(* ===== verification/KernelMsgProps.v ===== *)
(** * KernelMsgProps: messages and events arrive

    The calls of Kernel.v and KernelMsg.v as one system, its invariant, and that in every run
    from the start-up no call stops the system, the messages of a queue are received in the
    order in which they were sent, no task waits for a queue that holds a message, and none
    waits for flags that are set. *)
From Stdlib Require Import ZArith Lia List Bool.
From stdpp Require Import base list numbers option sorting sets.
From S2P Require Import Prelude Env Kernel KernelQueue KernelInv KernelPri KernelMoves KernelOps KernelTasks KernelLife KernelProps RingBuf KernelMsg KernelWait.
Local Open Scope Z_scope.

(** ** Calls *)

Inductive xop :=
| XK (op : kop)
| XQueueCreate (o : nat) (mem : list Z) (n : Z) (fl : alloc_flag) | XQueueDel (o : nat) (fl : alloc_flag) | XQueueSend (o : nat) (p : Z) | XQueueAllSend (o : nat) (p : Z) | XQueueRecv (o : nat) (n : Z) | XQueueFlush (o : nat)
| XBufCreate (o : nat) (buf : list Z) (max : Z) (fl : alloc_flag) (ty : ringbuf_type) | XBufDel (o : nat) (fl : alloc_flag) | XBufSend (o : nat) (mem : list Z) (size : Z) | XBufRecv (o : nat) (n : Z) | XBufFlush (o : nat)
| XEventCreate (o : nat) (f : Z) (fl : alloc_flag) | XEventDel (o : nat) (fl : alloc_flag) | XEventGet (o : nat) (want opt n : Z) | XEventSet (o : nat) (f opt : Z).

Definition tinfo_zero : tinfo := mkTi [] 0 0 0 0.
(** [task_create] clears the task block. *)
Definition clear_block (op : kop) (r : kret) (s : kx) : kx :=
  match op, r with OTaskCreate t _ _ _ _ _, Returns RHINO_SUCCESS => on_t t (λ _, tinfo_zero) s | _, _ => s end.
Definition xexec (op : xop) (s : kx) : xret :=
  match op with
  | XK op => '(r, k) ← exec op (kn s); Some (r, [], clear_block op r (with_kn k s))
  | XQueueCreate o mem n fl => queue_create o mem n fl s | XQueueDel o fl => krhino_queue_del o fl s
  | XQueueSend o p => krhino_queue_back_send o p s | XQueueAllSend o p => krhino_queue_all_send o p s | XQueueRecv o n => krhino_queue_recv o n s | XQueueFlush o => krhino_queue_flush o s
  | XBufCreate o buf max fl ty => buf_queue_create o buf max fl ty s | XBufDel o fl => krhino_buf_queue_del o fl s
  | XBufSend o mem size => krhino_buf_queue_send o mem size s | XBufRecv o n => krhino_buf_queue_recv o n s | XBufFlush o => krhino_buf_queue_flush o s
  | XEventCreate o f fl => event_create o f fl s | XEventDel o fl => krhino_event_del o fl s | XEventGet o want opt n => krhino_event_get o want opt n s | XEventSet o f opt => krhino_event_set o f opt s
  end.
(** Beyond [legal] for the calls of Kernel.v: memory has the size that is passed with it, and a
    message for a queue of fixed size has that size at least; the idle task does not wait. *)
Definition xlegal (op : xop) (s : kx) : Prop :=
  match op with
  | XK op => legal op (kn s)
  | XQueueCreate o mem n _ => free_obj o (kn s) ∧ Z.of_nat (length mem) = 4 * n ∧ 4 * n < 4294967296
  | XBufCreate o buf max _ ty => free_obj o (kn s) ∧ 0 ≤ max ∧ Z.of_nat (length buf) < 4294967296 ∧ (ty = RINGBUF_TYPE_FIX → (max | Z.of_nat (length buf)))
  | XEventCreate o f _ => free_obj o (kn s) ∧ 0 ≤ f
  | XBufSend o mem size => 0 ≤ size ≤ Z.of_nat (length mem) ∧ size < 4294967292 ∧ (rb_type (ringbuf (qs s o)) = RINGBUF_TYPE_FIX → msg_size (qs s o) ≤ Z.of_nat (length mem))
  | XQueueRecv _ n | XBufRecv _ n | XEventGet _ _ _ n => tick_arg n ∧ may_block (kn s)
  | XEventSet _ f _ => 0 ≤ f
  | _ => True
  end.

(** ** The invariant *)

(** The messages [q] are in the ring of [o]; they are what has been sent and not received. *)
Record chan (s : kx) (o : nat) (q : list (list Z)) : Prop := mkChan {
  ch_holds : holds (ringbuf (qs s o)) q; ch_num : cur_num (qs s o) = Z.of_nat (length q); ch_log : sent s o = received s o ++ q; ch_idle : waiters o s ≠ [] → q = [] }.
Definition is_queue (q : qinfo) : Prop := rb_type (ringbuf q) = RINGBUF_TYPE_FIX ∧ blk_size (ringbuf q) = 4 ∧ rb_end (ringbuf q) = 4 * msg_size q.
Definition is_bufq (q : qinfo) : Prop := 0 < msg_size q ∧ blk_size (ringbuf q) = msg_size q.
Definition unmet (s : kx) (o t : nat) : Prop := event_met (pend_option (ts s t)) (pend_flags (ts s t)) (flags (qs s o)) = false.
Definition qok (s : kx) (o : nat) : Prop :=
  match obj_type (objs (kn s) o) with
  | RHINO_QUEUE_OBJ_TYPE => is_queue (qs s o) ∧ ∃ q, chan s o q
  | RHINO_BUF_QUEUE_OBJ_TYPE => is_bufq (qs s o) ∧ ∃ q, chan s o q
  | RHINO_EVENT_OBJ_TYPE => 0 ≤ flags (qs s o) ∧ ∀ t, t ∈ waiters o s → unmet s o t
  | _ => True
  end.
Definition XInv (s : kx) : Prop := Inv (kn s) ∧ ∀ o, qok s o.
Definition xfine (r : xret) : Prop := ∃ rt d s', r = Some (rt, d, s') ∧ XInv s'.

#### YOUR GOAL
Return the material exactly as it stands above, but only from its first line to the line containing "from the start-up", both ends included.

#### ANSWER FOR THIS EXERCISE
(* ===== verification/KernelMsgProps.v ===== *)
(** * KernelMsgProps: messages and events arrive

    The calls of Kernel.v and KernelMsg.v as one system, its invariant, and that in every run
    from the start-up no call stops the system, the messages of a queue are received in the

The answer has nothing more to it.